WHAT IS BEING ASKED :: Scan the entries that follow and copy out every line containing "TVersion".

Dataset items
──────────

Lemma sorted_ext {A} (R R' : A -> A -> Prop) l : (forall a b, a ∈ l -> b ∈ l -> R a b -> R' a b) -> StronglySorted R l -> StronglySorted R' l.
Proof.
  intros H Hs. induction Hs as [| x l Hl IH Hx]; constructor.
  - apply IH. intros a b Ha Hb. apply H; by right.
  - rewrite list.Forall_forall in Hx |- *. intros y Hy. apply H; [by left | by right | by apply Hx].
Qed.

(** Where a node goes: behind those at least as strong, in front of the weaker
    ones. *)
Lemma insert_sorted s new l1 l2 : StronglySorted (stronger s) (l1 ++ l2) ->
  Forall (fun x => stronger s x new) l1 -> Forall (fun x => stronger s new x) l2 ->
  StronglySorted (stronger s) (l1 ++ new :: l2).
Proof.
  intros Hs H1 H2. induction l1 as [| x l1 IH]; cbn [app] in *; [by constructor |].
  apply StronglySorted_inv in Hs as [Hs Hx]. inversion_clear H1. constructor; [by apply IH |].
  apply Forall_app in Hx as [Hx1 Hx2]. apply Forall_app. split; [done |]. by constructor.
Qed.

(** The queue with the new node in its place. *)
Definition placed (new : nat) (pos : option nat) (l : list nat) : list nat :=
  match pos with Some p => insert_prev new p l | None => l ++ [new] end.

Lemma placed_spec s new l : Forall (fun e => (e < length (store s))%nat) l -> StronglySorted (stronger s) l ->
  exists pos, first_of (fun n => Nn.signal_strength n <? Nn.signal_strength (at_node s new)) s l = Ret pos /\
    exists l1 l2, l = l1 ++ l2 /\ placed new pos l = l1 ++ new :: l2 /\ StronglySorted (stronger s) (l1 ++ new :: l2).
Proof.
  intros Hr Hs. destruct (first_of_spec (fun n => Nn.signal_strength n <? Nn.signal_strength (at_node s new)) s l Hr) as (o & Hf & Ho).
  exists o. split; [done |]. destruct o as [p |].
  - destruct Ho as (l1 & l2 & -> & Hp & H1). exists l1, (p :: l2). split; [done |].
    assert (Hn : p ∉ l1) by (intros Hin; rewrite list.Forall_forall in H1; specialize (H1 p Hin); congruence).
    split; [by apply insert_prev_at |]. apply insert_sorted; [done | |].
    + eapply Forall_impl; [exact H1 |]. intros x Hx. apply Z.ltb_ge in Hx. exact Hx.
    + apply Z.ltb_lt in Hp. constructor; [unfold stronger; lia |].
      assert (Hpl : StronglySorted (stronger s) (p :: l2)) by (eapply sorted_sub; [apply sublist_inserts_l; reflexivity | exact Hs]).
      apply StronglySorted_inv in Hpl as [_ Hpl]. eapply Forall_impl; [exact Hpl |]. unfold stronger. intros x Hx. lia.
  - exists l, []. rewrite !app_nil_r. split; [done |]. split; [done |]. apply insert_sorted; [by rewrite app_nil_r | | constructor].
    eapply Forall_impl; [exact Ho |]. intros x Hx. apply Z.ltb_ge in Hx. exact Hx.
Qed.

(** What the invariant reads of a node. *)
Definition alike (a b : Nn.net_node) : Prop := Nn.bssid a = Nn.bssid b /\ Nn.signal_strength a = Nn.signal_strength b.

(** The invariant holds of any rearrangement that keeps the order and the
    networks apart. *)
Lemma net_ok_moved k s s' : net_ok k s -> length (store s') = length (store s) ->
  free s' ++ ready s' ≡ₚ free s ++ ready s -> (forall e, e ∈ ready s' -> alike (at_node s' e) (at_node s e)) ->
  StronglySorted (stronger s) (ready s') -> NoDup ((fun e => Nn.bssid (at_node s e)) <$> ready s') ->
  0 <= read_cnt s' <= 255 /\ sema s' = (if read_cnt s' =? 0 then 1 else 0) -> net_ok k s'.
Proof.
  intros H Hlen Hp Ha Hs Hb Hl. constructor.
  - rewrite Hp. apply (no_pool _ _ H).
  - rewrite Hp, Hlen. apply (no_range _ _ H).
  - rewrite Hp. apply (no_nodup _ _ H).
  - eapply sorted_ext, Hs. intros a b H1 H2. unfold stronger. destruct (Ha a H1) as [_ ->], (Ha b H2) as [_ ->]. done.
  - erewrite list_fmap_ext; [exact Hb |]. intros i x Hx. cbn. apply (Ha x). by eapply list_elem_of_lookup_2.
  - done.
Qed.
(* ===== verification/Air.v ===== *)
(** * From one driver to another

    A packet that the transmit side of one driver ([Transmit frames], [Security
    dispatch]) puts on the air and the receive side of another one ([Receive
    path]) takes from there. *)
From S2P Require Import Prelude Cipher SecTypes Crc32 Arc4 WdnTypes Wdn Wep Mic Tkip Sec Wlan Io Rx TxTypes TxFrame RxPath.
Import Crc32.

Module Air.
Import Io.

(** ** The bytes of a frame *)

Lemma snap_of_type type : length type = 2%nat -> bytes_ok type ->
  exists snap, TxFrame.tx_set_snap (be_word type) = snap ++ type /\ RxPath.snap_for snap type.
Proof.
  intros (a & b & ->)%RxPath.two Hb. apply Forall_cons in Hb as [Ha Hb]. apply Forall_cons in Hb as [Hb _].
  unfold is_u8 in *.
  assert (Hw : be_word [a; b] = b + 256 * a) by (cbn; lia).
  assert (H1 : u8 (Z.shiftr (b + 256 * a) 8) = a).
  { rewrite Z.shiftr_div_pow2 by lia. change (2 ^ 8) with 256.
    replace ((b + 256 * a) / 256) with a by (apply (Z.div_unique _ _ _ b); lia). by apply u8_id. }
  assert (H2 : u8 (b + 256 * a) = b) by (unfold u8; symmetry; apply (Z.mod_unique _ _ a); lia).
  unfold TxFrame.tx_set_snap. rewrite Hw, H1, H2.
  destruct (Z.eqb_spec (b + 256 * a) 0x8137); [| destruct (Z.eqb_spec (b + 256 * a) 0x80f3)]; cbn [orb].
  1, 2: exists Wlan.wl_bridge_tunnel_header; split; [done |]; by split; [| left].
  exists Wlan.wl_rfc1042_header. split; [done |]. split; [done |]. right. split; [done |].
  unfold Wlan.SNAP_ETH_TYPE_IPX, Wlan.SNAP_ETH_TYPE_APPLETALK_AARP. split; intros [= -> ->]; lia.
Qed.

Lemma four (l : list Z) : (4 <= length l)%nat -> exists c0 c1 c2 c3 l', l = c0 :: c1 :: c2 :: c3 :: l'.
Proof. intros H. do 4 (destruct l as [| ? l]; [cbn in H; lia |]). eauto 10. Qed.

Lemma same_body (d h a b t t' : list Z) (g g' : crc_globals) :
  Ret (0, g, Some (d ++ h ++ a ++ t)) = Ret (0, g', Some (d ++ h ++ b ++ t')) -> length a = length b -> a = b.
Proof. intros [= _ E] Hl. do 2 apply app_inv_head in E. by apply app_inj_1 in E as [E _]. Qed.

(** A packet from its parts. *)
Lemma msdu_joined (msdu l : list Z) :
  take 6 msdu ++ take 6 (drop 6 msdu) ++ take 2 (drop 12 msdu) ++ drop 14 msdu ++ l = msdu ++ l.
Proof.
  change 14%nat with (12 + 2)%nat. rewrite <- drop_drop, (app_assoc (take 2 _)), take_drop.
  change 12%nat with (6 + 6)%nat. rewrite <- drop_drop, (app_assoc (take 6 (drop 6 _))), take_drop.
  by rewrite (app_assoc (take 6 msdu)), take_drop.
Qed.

──────────

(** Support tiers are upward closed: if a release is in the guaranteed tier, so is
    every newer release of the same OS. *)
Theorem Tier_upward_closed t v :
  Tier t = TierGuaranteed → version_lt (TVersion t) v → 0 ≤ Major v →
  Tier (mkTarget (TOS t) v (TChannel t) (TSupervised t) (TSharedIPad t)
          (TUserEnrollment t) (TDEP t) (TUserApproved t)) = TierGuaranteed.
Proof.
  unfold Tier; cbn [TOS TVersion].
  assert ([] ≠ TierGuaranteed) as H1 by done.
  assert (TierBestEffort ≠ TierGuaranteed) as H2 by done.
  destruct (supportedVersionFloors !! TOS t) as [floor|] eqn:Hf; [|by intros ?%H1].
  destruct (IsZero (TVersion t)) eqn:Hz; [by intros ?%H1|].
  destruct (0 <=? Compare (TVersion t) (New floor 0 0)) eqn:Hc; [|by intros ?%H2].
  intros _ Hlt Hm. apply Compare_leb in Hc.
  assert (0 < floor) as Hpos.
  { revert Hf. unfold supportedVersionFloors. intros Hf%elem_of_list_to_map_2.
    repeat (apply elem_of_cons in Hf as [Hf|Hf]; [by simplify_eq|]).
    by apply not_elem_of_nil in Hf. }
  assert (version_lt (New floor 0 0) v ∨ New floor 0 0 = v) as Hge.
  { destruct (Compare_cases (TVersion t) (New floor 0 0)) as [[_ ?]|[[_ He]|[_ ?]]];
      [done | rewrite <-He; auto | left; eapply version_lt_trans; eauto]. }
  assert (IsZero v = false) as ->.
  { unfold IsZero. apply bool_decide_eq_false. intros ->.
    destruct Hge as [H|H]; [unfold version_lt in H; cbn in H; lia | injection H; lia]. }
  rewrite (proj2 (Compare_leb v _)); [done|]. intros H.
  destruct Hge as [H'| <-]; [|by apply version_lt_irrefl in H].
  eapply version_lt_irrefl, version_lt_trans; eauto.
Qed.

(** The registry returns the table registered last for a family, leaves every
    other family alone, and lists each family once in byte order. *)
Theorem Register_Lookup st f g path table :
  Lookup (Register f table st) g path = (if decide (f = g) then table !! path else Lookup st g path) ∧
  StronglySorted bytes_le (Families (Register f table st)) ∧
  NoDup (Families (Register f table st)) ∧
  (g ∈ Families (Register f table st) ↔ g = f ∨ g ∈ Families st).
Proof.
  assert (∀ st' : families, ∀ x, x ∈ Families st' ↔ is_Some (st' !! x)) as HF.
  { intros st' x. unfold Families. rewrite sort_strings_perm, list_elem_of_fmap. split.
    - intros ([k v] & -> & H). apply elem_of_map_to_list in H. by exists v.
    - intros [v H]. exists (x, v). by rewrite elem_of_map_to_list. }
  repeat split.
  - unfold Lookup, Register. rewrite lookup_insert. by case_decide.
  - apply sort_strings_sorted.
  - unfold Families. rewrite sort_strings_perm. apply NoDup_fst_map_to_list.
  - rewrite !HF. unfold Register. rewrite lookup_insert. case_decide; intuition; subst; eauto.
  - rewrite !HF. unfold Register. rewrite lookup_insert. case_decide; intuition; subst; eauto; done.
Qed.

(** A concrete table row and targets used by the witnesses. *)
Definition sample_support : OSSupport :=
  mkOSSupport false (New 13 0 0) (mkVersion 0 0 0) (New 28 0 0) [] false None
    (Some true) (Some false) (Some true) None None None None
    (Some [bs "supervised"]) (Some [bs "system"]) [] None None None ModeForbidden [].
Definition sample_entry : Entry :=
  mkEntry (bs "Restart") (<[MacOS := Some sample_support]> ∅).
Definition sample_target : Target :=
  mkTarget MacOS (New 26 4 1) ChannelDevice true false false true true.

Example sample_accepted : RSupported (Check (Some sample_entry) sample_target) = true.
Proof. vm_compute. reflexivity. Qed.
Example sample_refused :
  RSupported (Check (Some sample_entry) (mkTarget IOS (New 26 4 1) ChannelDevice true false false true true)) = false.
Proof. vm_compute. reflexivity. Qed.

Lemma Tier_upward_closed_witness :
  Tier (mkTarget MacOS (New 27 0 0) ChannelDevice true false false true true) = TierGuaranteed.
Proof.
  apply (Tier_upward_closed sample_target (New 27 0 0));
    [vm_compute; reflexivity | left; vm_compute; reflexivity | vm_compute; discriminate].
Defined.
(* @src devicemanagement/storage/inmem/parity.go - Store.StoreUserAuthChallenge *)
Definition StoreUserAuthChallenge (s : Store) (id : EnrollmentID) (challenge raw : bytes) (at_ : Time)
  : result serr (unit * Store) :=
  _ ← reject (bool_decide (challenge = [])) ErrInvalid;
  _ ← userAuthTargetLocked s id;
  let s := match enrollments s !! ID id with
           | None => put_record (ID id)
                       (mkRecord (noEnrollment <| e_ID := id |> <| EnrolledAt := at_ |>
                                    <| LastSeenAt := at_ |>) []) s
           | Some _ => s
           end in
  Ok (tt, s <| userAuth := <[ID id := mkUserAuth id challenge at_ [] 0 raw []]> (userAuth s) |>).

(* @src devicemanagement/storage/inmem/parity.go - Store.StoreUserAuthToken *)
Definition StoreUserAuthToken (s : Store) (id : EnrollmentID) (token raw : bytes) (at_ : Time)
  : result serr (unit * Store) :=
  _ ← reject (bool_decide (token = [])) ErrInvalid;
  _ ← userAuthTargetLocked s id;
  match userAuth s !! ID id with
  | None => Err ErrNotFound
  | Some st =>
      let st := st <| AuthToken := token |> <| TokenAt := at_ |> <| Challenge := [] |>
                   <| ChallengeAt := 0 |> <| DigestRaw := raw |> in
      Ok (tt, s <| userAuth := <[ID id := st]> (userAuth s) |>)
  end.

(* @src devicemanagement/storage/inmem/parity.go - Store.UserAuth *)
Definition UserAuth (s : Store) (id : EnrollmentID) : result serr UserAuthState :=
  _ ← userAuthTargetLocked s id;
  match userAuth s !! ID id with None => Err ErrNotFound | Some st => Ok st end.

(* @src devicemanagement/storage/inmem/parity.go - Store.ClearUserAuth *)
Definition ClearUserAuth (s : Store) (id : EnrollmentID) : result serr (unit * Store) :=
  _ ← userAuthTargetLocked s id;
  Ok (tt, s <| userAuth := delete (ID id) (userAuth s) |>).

──────────

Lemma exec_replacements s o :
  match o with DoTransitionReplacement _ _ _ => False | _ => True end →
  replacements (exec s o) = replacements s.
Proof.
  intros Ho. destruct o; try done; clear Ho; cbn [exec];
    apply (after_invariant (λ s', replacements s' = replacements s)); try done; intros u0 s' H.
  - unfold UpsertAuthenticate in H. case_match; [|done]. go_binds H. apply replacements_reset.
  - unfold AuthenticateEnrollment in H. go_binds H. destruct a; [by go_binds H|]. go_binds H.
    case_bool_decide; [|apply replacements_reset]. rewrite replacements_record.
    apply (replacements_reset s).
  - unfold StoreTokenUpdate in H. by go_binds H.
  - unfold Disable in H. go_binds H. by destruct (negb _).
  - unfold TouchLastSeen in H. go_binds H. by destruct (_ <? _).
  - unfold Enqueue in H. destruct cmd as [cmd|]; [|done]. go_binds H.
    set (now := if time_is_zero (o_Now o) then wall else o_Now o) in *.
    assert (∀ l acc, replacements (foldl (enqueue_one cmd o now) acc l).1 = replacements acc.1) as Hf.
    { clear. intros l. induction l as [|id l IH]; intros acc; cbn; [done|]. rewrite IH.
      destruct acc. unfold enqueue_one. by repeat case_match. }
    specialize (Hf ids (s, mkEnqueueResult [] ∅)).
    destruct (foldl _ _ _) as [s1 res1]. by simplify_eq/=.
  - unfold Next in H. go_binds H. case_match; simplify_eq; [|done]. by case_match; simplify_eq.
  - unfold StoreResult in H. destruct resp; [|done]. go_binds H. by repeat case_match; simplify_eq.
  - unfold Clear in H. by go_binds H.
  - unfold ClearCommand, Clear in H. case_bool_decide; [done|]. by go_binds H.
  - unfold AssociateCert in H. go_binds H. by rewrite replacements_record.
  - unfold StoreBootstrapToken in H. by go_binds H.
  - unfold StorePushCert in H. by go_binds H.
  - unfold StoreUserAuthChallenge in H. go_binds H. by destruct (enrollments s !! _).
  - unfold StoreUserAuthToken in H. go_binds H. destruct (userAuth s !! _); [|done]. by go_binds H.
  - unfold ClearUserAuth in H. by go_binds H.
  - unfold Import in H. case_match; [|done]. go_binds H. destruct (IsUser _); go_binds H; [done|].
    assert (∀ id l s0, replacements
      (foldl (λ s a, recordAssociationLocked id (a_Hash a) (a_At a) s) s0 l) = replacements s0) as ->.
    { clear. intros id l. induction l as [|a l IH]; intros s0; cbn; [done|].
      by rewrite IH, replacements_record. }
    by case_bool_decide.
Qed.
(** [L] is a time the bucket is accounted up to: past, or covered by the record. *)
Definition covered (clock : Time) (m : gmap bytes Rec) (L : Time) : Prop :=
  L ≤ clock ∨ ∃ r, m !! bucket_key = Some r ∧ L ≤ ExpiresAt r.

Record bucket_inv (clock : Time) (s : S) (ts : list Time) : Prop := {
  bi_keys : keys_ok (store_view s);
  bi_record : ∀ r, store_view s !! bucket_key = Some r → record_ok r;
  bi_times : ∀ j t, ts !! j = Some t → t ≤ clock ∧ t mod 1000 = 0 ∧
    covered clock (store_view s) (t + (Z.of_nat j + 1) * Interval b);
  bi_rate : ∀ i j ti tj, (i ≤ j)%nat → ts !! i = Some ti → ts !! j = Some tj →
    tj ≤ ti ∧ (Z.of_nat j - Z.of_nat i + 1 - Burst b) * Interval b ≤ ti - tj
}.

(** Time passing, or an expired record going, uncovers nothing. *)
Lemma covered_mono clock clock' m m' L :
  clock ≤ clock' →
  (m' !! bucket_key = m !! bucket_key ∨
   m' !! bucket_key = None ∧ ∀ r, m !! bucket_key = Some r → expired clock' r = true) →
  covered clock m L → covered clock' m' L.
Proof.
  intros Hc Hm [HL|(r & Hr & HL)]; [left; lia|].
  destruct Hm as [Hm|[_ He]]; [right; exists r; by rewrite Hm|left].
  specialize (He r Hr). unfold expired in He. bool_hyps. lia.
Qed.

──────────

OUTPUT FOR THIS EXERCISE ::
  Tier t = TierGuaranteed → version_lt (TVersion t) v → 0 ≤ Major v →
  unfold Tier; cbn [TOS TVersion].
  destruct (IsZero (TVersion t)) eqn:Hz; [by intros ?%H1|].
  destruct (0 <=? Compare (TVersion t) (New floor 0 0)) eqn:Hc; [|by intros ?%H2].
  { destruct (Compare_cases (TVersion t) (New floor 0 0)) as [[_ ?]|[[_ He]|[_ ?]]];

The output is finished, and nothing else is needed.